(* ===== verification/ProjectionFacts.v ===== *)
(** The stored projections and the workflow instances they are made for: a
    projection that is read is the one that is stored, and the one the accepted
    reports give. *)
From S2P Require Import Prelude Errors Text Float Value Json Sha256 Lifecycle Lexical Calendar Canonical Dict Tables TableFacts Repositories RepositoryFacts Order Contents Progress ProgressService ProgressIdentity ProgressFacts ProgressHistory.
From Stdlib Require Import String.
Local Open Scope string_scope.
Local Open Scope list_scope.
Local Open Scope Z_scope.
Import ReportRepository.

#[local] Opaque receipt_name receipt_id_of canonical_hash.

(** ** The identity of an upload *)

Section identity.
Context {W : Type} `{IdentityRepositories W}.

Lemma bound_instance_Ok artifacts legacy legacy_id requested id :
  bound_instance artifacts legacy legacy_id requested = Ok id ->
  ((exists a, a ∈ artifacts /\ ca_workflow_instance_id a = id) \/ (id = legacy_id /\ legacy = true)) /\
  match requested with
  | Some i => id = i
  | None => forall a, a ∈ artifacts -> ca_workflow_instance_id a = id
  end.
Proof using.
  unfold bound_instance. destruct requested as [i|].
  - destruct (existsb _ artifacts) eqn:He; cbn [negb andb].
    + intros [= ->]. split; [left|done]. apply existsb_exists in He as (a & Ha & Hi%String.eqb_eq).
      exists a. by rewrite list_elem_of_In.
    + destruct (legacy && String.eqb i legacy_id) eqn:Hl; [|done]. intros [= ->].
      apply andb_true_iff in Hl as [-> ->%String.eqb_eq]. split; [by right|done].
  - destruct artifacts as [|a [|b l]]; [destruct legacy; [|done]|..|done]; intros [= <-].
    + split; [by right|]. by intros a ?%elem_of_nil.
    + split; [left; exists a; by split; [left|]|]. by intros b ->%list_elem_of_singleton.
Qed.

(** C36: The workflow instance a report is filed under is registered, belongs to
    the project of the upload, and runs the workflow the report names; the
    package is bound to it, and when none was asked for it is the only instance
    the package's artifacts name: an ambiguous package is never resolved. *)
Theorem resolved_instance_is_bound w e normalized requested id : resolve w e normalized requested = Ok id ->
  exists bound_id i, bound w e bound_id /\ get_workflow_instance bound_id w = Some i /\
    id = wi_workflow_instance_id i /\ wi_project_id i = Envelope.project_id e /\
    (forall n, normalized = Some n -> agrees e n i = true) /\
    match requested with
    | Some asked => bound_id = asked
    | None => forall a, a ∈ list_capsule_artifacts (Envelope.project_id e) w -> of_package e a = true ->
                ca_workflow_instance_id a = bound_id
    end.
Proof using.
  unfold resolve. destruct (project_registered _ w); [|done]. destruct (local_project _ w) as [package|] eqn:Hp; [|done].
  destruct (bound_instance _ _ _ requested) as [bound_id|] eqn:Hb; cbn [mbind result_bind]; [|done].
  destruct (get_workflow_instance bound_id w) as [i|] eqn:Hi; [|done].
  destruct (String.eqb (wi_project_id i) _) eqn:Hpr; cbn [negb]; [|done]. apply String.eqb_eq in Hpr.
  destruct (match normalized with Some n => _ | None => false end) eqn:Hn; [done|]. cbn [mbind result_bind].
  intros [= <-]. exists bound_id, i. apply bound_instance_Ok in Hb as [Hb Hr].
  assert (Hin : forall a, a ∈ exact_artifacts w e <->
            a ∈ list_capsule_artifacts (Envelope.project_id e) w /\ of_package e a = true)
    by (intros a; apply elem_List_filter).
  split_and!; [|done..| |].
  - destruct Hb as [(a & [Ha1 Ha2]%Hin & Ha)|[-> Hl]]; [left; by exists a|right]. split; [done|].
    destruct package as [p|]; [|done]. by exists p.
  - intros n ->. by apply negb_false_iff in Hn.
  - destruct requested; [done|]. intros a Ha1 Ha2. apply Hr, Hin. by split.
Qed.
End identity.

(** ** The stored projections *)











(** *** Where each package has one workflow instance *)





Section homes.
Context (home : string -> string -> string).



End homes.

Section projections.
Context {C : Type} `{ContentStorage C} {W D : Type}.
Context (normalize : string -> res record).
Context (resolve_workflow_identity : W -> Envelope.t -> option record -> option string -> res string).
Context (artifact_references : option (ArtifactReferences W D)).
Context (commit_others : M exn W unit).
Context (home : string -> string -> string).
Context (resolves_home : forall w e n requested i, resolve_workflow_identity w e n requested = Ok i ->
  i = home (Envelope.project_id e) (Envelope.package_id e)).
Implicit Types (s : @cloud C W).

Abbreviation step_ := (step normalize resolve_workflow_identity artifact_references commit_others).



End projections.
.....
**Exercise description:** In the listing above, find the line with "assert (Hin : forall" and the line with "i = home (Envelope.project_id". Output those two lines and every line between them, exactly as written.

**Reply to the task:**
  assert (Hin : forall a, a ∈ exact_artifacts w e <->
            a ∈ list_capsule_artifacts (Envelope.project_id e) w /\ of_package e a = true)
    by (intros a; apply elem_List_filter).
  split_and!; [|done..| |].
  - destruct Hb as [(a & [Ha1 Ha2]%Hin & Ha)|[-> Hl]]; [left; by exists a|right]. split; [done|].
    destruct package as [p|]; [|done]. by exists p.
  - intros n ->. by apply negb_false_iff in Hn.
  - destruct requested; [done|]. intros a Ha1 Ha2. apply Hr, Hin. by split.
Qed.
End identity.

(** ** The stored projections *)











(** *** Where each package has one workflow instance *)





Section homes.
Context (home : string -> string -> string).



End homes.

Section projections.
Context {C : Type} `{ContentStorage C} {W D : Type}.
Context (normalize : string -> res record).
Context (resolve_workflow_identity : W -> Envelope.t -> option record -> option string -> res string).
Context (artifact_references : option (ArtifactReferences W D)).
Context (commit_others : M exn W unit).
Context (home : string -> string -> string).
Context (resolves_home : forall w e n requested i, resolve_workflow_identity w e n requested = Ok i ->
  i = home (Envelope.project_id e) (Envelope.package_id e)).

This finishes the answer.